* _Required action_:
For the material that follows, return exactly the lines from the one with "#[export] Instance tables_rel_preorder" through the one with "Lemma on_core_core R", both ends included.

______

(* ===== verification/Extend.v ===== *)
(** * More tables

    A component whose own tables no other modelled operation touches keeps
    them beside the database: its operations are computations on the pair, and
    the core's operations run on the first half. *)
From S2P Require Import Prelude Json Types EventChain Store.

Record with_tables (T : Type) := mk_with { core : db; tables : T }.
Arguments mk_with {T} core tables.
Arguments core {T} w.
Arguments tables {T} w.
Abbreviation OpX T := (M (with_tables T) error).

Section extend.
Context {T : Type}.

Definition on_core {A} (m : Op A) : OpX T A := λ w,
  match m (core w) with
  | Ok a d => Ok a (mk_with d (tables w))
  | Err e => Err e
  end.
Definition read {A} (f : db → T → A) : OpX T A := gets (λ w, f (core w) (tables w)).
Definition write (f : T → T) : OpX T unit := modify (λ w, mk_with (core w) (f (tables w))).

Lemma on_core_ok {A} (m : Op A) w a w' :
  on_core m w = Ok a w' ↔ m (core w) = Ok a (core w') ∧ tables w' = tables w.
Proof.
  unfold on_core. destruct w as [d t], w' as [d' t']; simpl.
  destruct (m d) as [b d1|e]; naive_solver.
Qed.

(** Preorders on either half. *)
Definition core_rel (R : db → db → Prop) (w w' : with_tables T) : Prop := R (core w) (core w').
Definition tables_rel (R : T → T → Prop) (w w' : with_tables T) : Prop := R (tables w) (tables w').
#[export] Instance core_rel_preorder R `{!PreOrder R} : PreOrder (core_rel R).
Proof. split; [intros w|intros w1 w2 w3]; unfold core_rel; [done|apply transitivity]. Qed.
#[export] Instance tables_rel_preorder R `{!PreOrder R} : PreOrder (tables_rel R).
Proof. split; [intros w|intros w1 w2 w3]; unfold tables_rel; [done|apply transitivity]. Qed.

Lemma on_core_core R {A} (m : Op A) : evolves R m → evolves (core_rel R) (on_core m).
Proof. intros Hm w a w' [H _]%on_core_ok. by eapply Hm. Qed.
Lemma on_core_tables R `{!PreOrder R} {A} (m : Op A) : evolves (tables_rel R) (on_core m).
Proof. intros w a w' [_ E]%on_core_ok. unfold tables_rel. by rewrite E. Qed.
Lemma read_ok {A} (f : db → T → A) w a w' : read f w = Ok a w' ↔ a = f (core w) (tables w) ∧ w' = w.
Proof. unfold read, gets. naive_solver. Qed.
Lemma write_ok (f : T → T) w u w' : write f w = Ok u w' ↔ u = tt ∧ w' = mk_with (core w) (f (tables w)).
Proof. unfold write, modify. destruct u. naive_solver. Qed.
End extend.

______

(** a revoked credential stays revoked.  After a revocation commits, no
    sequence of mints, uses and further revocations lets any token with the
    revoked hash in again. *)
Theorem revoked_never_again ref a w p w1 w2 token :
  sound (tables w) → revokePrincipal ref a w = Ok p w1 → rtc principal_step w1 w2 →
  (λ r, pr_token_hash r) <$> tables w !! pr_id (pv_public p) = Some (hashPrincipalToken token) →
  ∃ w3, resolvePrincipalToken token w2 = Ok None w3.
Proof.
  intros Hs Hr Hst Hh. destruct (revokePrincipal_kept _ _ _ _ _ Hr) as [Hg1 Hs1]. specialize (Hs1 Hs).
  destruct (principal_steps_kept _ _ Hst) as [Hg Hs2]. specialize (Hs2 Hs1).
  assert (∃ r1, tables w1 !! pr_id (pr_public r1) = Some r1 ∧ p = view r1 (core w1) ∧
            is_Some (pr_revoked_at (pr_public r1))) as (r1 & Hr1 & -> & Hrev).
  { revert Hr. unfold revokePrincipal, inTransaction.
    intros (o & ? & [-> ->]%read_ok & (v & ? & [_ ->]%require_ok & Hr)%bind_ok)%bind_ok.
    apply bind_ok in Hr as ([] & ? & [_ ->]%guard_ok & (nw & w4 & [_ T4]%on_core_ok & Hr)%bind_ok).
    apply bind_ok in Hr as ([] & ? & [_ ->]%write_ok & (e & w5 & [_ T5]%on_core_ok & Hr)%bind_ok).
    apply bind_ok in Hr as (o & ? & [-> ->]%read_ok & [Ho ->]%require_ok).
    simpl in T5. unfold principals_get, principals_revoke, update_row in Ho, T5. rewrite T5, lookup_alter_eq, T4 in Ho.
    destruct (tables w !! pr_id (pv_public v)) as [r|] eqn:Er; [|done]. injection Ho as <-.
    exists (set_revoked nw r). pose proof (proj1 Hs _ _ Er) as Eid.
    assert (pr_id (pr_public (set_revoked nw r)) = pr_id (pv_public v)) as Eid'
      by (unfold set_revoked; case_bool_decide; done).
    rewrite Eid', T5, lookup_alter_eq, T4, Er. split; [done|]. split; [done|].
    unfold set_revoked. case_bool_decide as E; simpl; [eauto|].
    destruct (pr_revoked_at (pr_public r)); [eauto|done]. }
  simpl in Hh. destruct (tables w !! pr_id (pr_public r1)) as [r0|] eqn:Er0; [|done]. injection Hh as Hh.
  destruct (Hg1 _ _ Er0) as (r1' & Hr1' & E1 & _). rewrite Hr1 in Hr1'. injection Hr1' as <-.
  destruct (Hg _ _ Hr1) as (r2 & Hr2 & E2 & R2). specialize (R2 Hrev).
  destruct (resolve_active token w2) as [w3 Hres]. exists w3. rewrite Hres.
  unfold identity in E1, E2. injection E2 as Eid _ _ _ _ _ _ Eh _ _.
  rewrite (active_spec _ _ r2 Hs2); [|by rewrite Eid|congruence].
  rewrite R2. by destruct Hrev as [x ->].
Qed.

______

* _Worked solution_:
#[export] Instance tables_rel_preorder R `{!PreOrder R} : PreOrder (tables_rel R).
Proof. split; [intros w|intros w1 w2 w3]; unfold tables_rel; [done|apply transitivity]. Qed.

Lemma on_core_core R {A} (m : Op A) : evolves R m → evolves (core_rel R) (on_core m).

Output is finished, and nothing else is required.